I am on the NovoLog FlexPen for pre-meals, and on Lantus, 21 Units at bedtime. To determine my NovoLog dose for breakfast and lunch, I divide the number of carbohydrates by ten, then add more insulin if my blood sugar is high. At dinnertime, it is divided by 8. My specialist wants me to use the 8 + 1 = 6 per for dinner, plus a scale of 1 unit per 30 mg/dl [1.7 mmol/L] over, instead of 1 unit per 50 mg/dl [2.8 mmol/L] over. My problem is, and I’ve tried it twice, to satisfy them each time, I make the increase the way I am asked, my sugars steadily increase taking me over the 300+ mg/dl [16.7 mmol/L] mark, and I was hardly ever that high! The increases makes it happen.

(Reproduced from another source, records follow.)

Definition gmail_target (configPath : string) (args : list string) : command CliResult :=
  let flag := extractFlag args in
  match truthy_text (flag "email") with
  | None =>
      run print_error "Usage: flowhelm setup gmail --email <addr> --client-id <id> --client-secret <secret> --refresh-token <token> [--gcp-project <id>] [--service-account-key <path>] [--transport pubsub|imap] [--notification-channel telegram|whatsapp]";
      fails_with "Missing --email"
  | Some email =>
      match truthy_text (flag "client-id"), truthy_text (flag "client-secret"), truthy_text (flag "refresh-token") with
      | Some clientId, Some clientSecret, Some refreshToken =>
          let key := flag "service-account-key" in
          let inline := match key with Some k => starts_with "{" (trim_start k) | None => false end in
          setupGmailCommand configPath
            (Gmail email clientId clientSecret refreshToken (flag "gcp-project") (if inline then None else key)
               (if inline then key else None) (Some (default "pubsub" (flag "transport"))) (flag "notification-channel"))
      | _, _, _ =>
          run print_error "Missing required OAuth flags: --client-id, --client-secret, --refresh-token";
          fails_with "Missing OAuth credentials"
      end
  end.

(** [None] is the target voice. *)
Definition dispatchSetupCommand (configPath : string) (args : list string) : option (command CliResult) :=
  let target := head args in
  if bool_decide (target = Some "telegram") then Some (telegram_target configPath args)
  else if bool_decide (target = Some "gmail") then Some (gmail_target configPath args)
  else if bool_decide (target = Some "voice") then None
  else
    let text := "Unknown setup target: " ++ default "(none)" target in
    Some (run print_error text;
          run print_error "Available: flowhelm setup telegram, flowhelm setup gmail, flowhelm setup identity, flowhelm setup voice";
          fails_with text).
End Commands.

(** ** The reader of the channel container *)

Inductive slot := TelegramBotToken | GmailClientId | GmailClientSecret | GmailRefreshToken | GmailKey | GmailAddress.
#[export] Instance slot_eq_dec : EqDecision slot.
Proof. solve_decision. Defined.

Definition slot_name (s : slot) : string :=
  match s with
  | TelegramBotToken => "telegram-bot"
  | GmailClientId => "gmail-oauth-client-id"
  | GmailClientSecret => "gmail-oauth-client-secret"
  | GmailRefreshToken => "gmail-oauth-refresh-token"
  | GmailKey => "gmail-service-account-key"
  | GmailAddress => "gmail-email-address"
  end.

Definition slots : list slot :=
  [TelegramBotToken; GmailClientId; GmailClientSecret; GmailRefreshToken; GmailKey; GmailAddress].

(** The members of the result, and the rules as they were parsed. *)
Record ChannelCredentials := Credentials { found : slot → option jvalue; raw : jvalue }.

Definition set_slot (s : slot) (v : jvalue) (c : ChannelCredentials) : ChannelCredentials :=
  Credentials (λ t, if decide (t = s) then Some v else found c t) (raw c).

Definition slot_of (v : jvalue) : option slot :=
  match v with JStr s => List.find (λ t, bool_decide (slot_name t = s)) slots | _ => None end.

(** One round of the loop; it throws on null. *)
Definition extract_one (c : ChannelCredentials) (cred : jvalue) : option ChannelCredentials :=
  match cred with
  | JNull => None
  | _ =>
      match field cred "name", field cred "value" with
      | Some n, Some v =>
          if falsy n || falsy v then Some c
          else Some match slot_of n with Some s => set_slot s v c | None => c end
      | _, _ => Some c
      end
  end.

Fixpoint extract_each (l : list jvalue) (c : ChannelCredentials) : option ChannelCredentials :=
  match l with [] => Some c | x :: l => c ← extract_one c x; extract_each l c end.

(** The characters of a text have no names. *)
Definition extractChannelCredentials (rules : jvalue) : option ChannelCredentials :=
  let none := Credentials (λ _, None) rules in
  match rules, field rules "credentials" with
  | JNull, _ => None
  | _, (None | Some JNull) => Some none
  | _, Some (JArr l) => extract_each l none
  | _, Some (JStr _) => Some none
  | _, Some _ => None
  end.

(** [Buffer.from(s, 'hex')] *)
Fixpoint from_hex (s : string) : string :=
  match s with
  | String a (String b s) =>
      match hex_value a, hex_value b with
      | Some x, Some y => String (ascii_of_N (x * 16 + y)) (from_hex s)
      | _, _ => ""
      end
  | _ => ""
  end.

(** [key.toString('hex')] *)
Fixpoint to_hex (s : string) : string :=
  match s with
  | String c s => hex_lower (N_of_ascii c / 16) ++ hex_lower (N_of_ascii c mod 16) ++ to_hex s
  | EmptyString => ""
  end.

Definition readChannelCredentials (unseal : string → string → string → string → option string)
  (file : option string) (keyHex : string) : option ChannelCredentials :=
  let key := from_hex keyHex in
  if negb (String.length key =? 32)%nat then None
  else
    data ← file;
    decrypted ← decrypt unseal data key;
    parsed ← json_parse decrypted;
    extractChannelCredentials parsed.

(** ** What was stored is read *)

Lemma from_to_hex s : from_hex (to_hex s) = s.
Proof.
  induction s as [|c s IH]; [done|]. assert (H : ∀ r, from_hex (hex_lower (N_of_ascii c / 16) ++ hex_lower (N_of_ascii c mod 16) ++ r) =
    String c (from_hex r)) by (by destruct c as [[] [] [] [] [] [] [] []]).
  cbn [to_hex]. by rewrite H, IH.
Qed.

(** The value of the last credential of a name. *)
Definition last_value (n : string) (l : list CredentialRule) : option string :=
  value <$> last (filter (λ c, name c = n) l).

Lemma slot_of_name s n : slot_of (JStr n) = Some s ↔ n = slot_name s.
Proof.
  split; [|intros ->; by destruct s]. unfold slot_of. intros [_ H]%List.find_some. by apply bool_decide_eq_true in H.
Qed.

They disagree and say it isn’t possible. I’m testing four times a day and also logging all this, seeing the increase in blood sugar, without changing my meals. I don’t know what to do. The increases are not bringing me down, but up. When I lower my insulin dose, my blood sugars eventually come back down. What do you suggest?

Answer:

From: DTeam Staff

I’m not sure what is going on. When are you greater than 300 mg/dl [16.7 mmol/L]? If you are testing four times a day, then you probably are not testing two hours after eating. The best way to judge a pre-meal insulin dose is to test before the meal, when you should be less than 120 mg/dl [6.7 mmol/L], and two hours after the meal, to see if you are less than 140 mg/dl [7.8 mmol/L]. Why don’t you try that a few times and see what happens?